Methods: Molecular docking and high-throughput kinase assays using RapidFire-mass spectrometry were employed for virtual and physical screening to develop PAK1 activators. The effect of these activators on cellular hypertrophy was assessed using hypertrophic neonatal rat cardiomyocytes (n=200-300) induced by isoprenaline (ISO, 40 μM). Subsequently, the small molecule PAK1 activator JB2020A was evaluated in a well-characterized transgenic mouse model expressing the hypertrophic cardiomyopathy-causing mutation Actc1^E99K, known for its rapid disease progression [3]. A six-week oral treatment regime (10 mg/kg/day of JB2020A, Vehicle, and WT, N=5 in each group) was initiated at 4 weeks of age. The therapeutic efficacy of these pharmacological interventions and the endpoints were assessed using echocardiography, histology including Sirius red staining and H&E staining, and biomarker assessment using western blot. Data were analysed as mean ± SEM, ****p < 0.0001, ***p < 0.001, **p < 0.01, *p < 0.05, ns, not significantly different according to one-way ANOVA with Tukey’s posthoc test.

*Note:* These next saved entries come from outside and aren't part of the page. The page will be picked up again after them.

Module Pending.
Record PendingTransactions := {
  required_markers : gmap TxMarker (gset TxHash);
  waiting_markers : gmap (list TxMarker) TxHash;
  waiting_queue : gmap TxHash PendingPoolTransaction
}.

Definition empty : PendingTransactions :=
  {| required_markers := ∅; waiting_markers := ∅; waiting_queue := ∅ |}.

Definition contains (st : PendingTransactions) (h : TxHash) : bool :=
  bool_decide (is_Some (waiting_queue st !! h)).

Section Ops.
Context `{IterOrder}.

Definition transactions (st : PendingTransactions) : list PoolTransaction :=
  omap (fun h => ppt_transaction <$> waiting_queue st !! h) (iter_hashes (dom (waiting_queue st))).

(** The body of the loop over the hashes that wait for [m]. *)
Definition unlock_one (m : TxMarker) (h : TxHash)
    (acc : PendingTransactions * list PendingPoolTransaction)
  : Outcome (PendingTransactions * list PendingPoolTransaction) :=
  let '(st, unlocked) := acc in
  match waiting_queue st !! h with
  | None => Panic
  | Some tx =>
      let tx := mark m tx in
      if is_ready tx then
        Ret ({| required_markers := required_markers st;
                waiting_markers := delete (provides (ppt_transaction tx)) (waiting_markers st);
                waiting_queue := delete h (waiting_queue st) |}, unlocked ++ [tx])
      else
        Ret ({| required_markers := required_markers st;
                waiting_markers := waiting_markers st;
                waiting_queue := <[h := tx]> (waiting_queue st) |}, unlocked)
  end.

Definition unlock_marker (m : TxMarker)
    (acc : PendingTransactions * list PendingPoolTransaction)
  : Outcome (PendingTransactions * list PendingPoolTransaction) :=
  let '(st, unlocked) := acc in
  match required_markers st !! m with
  | None => Ret (st, unlocked)
  | Some hashes =>
      ofold (unlock_one m) (iter_hashes hashes)
        ({| required_markers := delete m (required_markers st);
            waiting_markers := waiting_markers st;
            waiting_queue := waiting_queue st |}, unlocked)
  end.

Definition mark_and_unlock (markers : list TxMarker) (st : PendingTransactions)
  : Outcome (PendingTransactions * list PendingPoolTransaction) :=
  ofold unlock_marker markers (st, []).

Definition remove_required (h : TxHash) (m : TxMarker) (required : gmap TxMarker (gset TxHash))
  : gmap TxMarker (gset TxHash) :=
  match required !! m with
  | None => required
  | Some s => if decide (s ∖ {[h]} = ∅) then delete m required else <[m := s ∖ {[h]}]> required
  end.

Definition remove_one (acc : PendingTransactions * list PoolTransaction) (h : TxHash)
  : PendingTransactions * list PoolTransaction :=
  let '(st, removed) := acc in
  match waiting_queue st !! h with
  | None => (st, removed)
  | Some tx =>
      ({| required_markers :=
            foldl (fun req m => remove_required h m req) (required_markers st)
              (iter_markers (missing_markers tx));
          waiting_markers := delete (provides (ppt_transaction tx)) (waiting_markers st);
          waiting_queue := delete h (waiting_queue st) |}, removed ++ [ppt_transaction tx])
  end.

Results: We have identified potent and effective small molecule PAK1 activators that significantly increased PAK1 activity by 3 to 5-fold, with an EC₅₀ range between 0.5 and 2.5 μΜ. Through the evaluation of PAK1 activators on cellular hypertrophy, JB2020A not only prevented ISO-induced hypertrophy but also reversed pre-existing cellular hypertrophy induced by ISO 24 hours earlier. Moreover, after 6 weeks of JB2020A treatment, we observed a significant reduction in cardiomyocyte hypertrophy and cardiac fibrosis, accompanied by preserved cardiac function in Actc1^E99K HCM mice compared to vehicle treatment. These cardio-protective effects were associated with increases in phosphorylated PAK1 observed after activator treatment. Furthermore, JB2020A treatment resulted in a reduction in pro-apoptotic CHOP expression and an upregulation of protective endoplasmic reticulum (ER) response molecules (such as ATF4 and Xbp1), suggesting an amelioration of ER stress in HCM.

Conclusions: Collectively, these findings underscore the therapeutic potential of small molecule PAK1 activators as a novel approach for addressing hypertrophy and progressive remodelling in HCM.